DATA FOR THE TASK START

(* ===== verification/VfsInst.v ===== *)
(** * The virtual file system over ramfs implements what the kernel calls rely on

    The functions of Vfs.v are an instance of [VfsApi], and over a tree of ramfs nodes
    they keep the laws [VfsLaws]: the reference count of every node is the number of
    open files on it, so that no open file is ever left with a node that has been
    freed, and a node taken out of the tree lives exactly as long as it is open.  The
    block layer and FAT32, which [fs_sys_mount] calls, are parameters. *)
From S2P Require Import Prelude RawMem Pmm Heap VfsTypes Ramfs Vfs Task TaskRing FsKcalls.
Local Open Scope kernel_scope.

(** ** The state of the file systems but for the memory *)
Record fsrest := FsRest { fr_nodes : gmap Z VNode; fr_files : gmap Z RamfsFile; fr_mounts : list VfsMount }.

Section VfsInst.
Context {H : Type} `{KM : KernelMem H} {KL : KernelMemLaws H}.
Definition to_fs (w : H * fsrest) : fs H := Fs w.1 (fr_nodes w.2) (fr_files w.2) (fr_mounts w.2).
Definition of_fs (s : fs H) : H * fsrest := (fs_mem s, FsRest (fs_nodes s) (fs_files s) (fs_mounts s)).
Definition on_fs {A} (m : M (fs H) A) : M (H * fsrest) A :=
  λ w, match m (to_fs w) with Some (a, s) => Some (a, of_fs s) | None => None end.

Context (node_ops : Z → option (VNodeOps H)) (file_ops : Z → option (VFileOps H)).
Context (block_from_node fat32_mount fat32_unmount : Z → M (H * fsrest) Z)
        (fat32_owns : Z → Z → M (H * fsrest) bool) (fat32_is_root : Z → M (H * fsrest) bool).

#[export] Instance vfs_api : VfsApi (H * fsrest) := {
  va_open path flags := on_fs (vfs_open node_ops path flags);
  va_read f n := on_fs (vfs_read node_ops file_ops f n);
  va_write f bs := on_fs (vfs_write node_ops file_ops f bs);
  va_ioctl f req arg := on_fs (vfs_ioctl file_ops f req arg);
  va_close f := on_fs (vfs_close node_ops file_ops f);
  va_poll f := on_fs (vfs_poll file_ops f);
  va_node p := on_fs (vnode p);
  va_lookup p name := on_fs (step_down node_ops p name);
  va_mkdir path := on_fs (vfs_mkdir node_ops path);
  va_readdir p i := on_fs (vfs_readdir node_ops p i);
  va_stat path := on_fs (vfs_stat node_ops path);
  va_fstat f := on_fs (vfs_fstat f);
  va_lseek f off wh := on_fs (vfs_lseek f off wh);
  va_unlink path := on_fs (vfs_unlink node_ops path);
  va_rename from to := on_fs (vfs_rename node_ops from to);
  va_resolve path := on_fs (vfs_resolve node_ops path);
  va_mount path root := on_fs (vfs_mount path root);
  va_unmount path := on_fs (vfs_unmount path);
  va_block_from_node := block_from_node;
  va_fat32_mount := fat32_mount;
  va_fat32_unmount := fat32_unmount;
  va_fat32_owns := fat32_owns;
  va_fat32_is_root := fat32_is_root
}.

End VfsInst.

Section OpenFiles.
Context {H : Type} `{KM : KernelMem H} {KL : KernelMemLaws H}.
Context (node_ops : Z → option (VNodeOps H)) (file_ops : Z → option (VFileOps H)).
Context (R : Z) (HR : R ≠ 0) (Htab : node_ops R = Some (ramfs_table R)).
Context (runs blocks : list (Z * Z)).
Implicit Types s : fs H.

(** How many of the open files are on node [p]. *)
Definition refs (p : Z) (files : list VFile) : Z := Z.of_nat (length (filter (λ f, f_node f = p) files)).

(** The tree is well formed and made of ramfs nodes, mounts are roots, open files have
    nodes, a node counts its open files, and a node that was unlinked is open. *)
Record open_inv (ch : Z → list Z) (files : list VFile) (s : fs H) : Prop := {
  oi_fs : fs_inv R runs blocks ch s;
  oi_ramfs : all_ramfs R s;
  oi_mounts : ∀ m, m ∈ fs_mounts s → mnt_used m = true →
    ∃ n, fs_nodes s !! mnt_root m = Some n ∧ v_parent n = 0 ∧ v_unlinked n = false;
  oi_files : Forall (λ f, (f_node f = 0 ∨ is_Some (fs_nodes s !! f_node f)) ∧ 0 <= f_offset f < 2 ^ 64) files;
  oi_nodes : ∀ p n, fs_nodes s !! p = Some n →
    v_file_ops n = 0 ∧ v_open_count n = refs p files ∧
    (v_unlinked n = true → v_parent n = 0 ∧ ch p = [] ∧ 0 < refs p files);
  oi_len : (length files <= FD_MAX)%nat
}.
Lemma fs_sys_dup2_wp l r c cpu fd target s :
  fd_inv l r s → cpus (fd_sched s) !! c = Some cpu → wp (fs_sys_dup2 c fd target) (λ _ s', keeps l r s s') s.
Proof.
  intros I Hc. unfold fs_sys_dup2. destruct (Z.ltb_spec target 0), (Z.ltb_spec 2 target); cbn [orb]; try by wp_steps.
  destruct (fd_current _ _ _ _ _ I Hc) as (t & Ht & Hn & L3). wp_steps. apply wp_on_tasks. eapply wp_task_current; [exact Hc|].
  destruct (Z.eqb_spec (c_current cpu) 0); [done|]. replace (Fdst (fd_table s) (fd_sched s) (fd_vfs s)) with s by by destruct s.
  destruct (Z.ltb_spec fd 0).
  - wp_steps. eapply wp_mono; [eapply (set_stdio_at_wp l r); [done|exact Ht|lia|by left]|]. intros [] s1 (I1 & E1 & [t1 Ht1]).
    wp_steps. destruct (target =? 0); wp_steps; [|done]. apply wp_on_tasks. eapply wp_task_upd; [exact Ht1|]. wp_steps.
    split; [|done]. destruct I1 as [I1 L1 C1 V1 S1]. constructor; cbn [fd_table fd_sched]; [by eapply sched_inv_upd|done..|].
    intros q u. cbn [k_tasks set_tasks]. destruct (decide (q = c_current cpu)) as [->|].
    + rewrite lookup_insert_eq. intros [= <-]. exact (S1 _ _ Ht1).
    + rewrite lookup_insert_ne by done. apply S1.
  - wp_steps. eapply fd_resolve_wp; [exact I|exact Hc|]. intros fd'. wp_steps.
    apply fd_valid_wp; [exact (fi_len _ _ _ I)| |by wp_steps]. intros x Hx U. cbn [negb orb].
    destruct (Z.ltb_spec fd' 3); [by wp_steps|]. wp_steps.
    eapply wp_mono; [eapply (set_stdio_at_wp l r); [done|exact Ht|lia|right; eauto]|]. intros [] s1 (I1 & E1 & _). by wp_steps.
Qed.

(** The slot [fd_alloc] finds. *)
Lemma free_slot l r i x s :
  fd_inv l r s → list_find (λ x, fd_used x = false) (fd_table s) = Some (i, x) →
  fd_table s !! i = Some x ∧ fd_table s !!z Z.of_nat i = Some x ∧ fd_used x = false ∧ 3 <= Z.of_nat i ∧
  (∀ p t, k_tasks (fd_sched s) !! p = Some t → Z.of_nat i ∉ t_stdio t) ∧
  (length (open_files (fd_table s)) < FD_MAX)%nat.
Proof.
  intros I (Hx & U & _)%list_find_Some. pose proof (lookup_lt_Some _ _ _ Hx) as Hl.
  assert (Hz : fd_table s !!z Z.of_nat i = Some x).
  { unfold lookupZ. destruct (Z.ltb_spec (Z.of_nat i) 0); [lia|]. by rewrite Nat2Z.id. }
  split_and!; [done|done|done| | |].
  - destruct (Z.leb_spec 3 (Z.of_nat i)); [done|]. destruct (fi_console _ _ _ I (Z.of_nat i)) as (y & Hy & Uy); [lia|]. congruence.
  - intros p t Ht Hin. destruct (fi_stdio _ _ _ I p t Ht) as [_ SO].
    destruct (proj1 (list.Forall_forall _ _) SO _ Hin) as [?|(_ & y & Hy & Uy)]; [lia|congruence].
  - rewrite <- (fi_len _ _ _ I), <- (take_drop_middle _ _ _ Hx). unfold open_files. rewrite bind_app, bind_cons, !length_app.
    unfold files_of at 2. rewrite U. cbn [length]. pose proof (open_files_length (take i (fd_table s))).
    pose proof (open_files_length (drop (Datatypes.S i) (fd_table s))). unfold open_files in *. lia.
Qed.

DATA FOR THE TASK END

THE TASK |
Lines from the one with "intros I (Hx" through the final line of the listing above should be duplicated word for word, and nothing else included.

ANSWER SECTION |
  intros I (Hx & U & _)%list_find_Some. pose proof (lookup_lt_Some _ _ _ Hx) as Hl.
  assert (Hz : fd_table s !!z Z.of_nat i = Some x).
  { unfold lookupZ. destruct (Z.ltb_spec (Z.of_nat i) 0); [lia|]. by rewrite Nat2Z.id. }
  split_and!; [done|done|done| | |].
  - destruct (Z.leb_spec 3 (Z.of_nat i)); [done|]. destruct (fi_console _ _ _ I (Z.of_nat i)) as (y & Hy & Uy); [lia|]. congruence.
  - intros p t Ht Hin. destruct (fi_stdio _ _ _ I p t Ht) as [_ SO].
    destruct (proj1 (list.Forall_forall _ _) SO _ Hin) as [?|(_ & y & Hy & Uy)]; [lia|congruence].
  - rewrite <- (fi_len _ _ _ I), <- (take_drop_middle _ _ _ Hx). unfold open_files. rewrite bind_app, bind_cons, !length_app.
    unfold files_of at 2. rewrite U. cbn [length]. pose proof (open_files_length (take i (fd_table s))).
    pose proof (open_files_length (drop (Datatypes.S i) (fd_table s))). unfold open_files in *. lia.
Qed.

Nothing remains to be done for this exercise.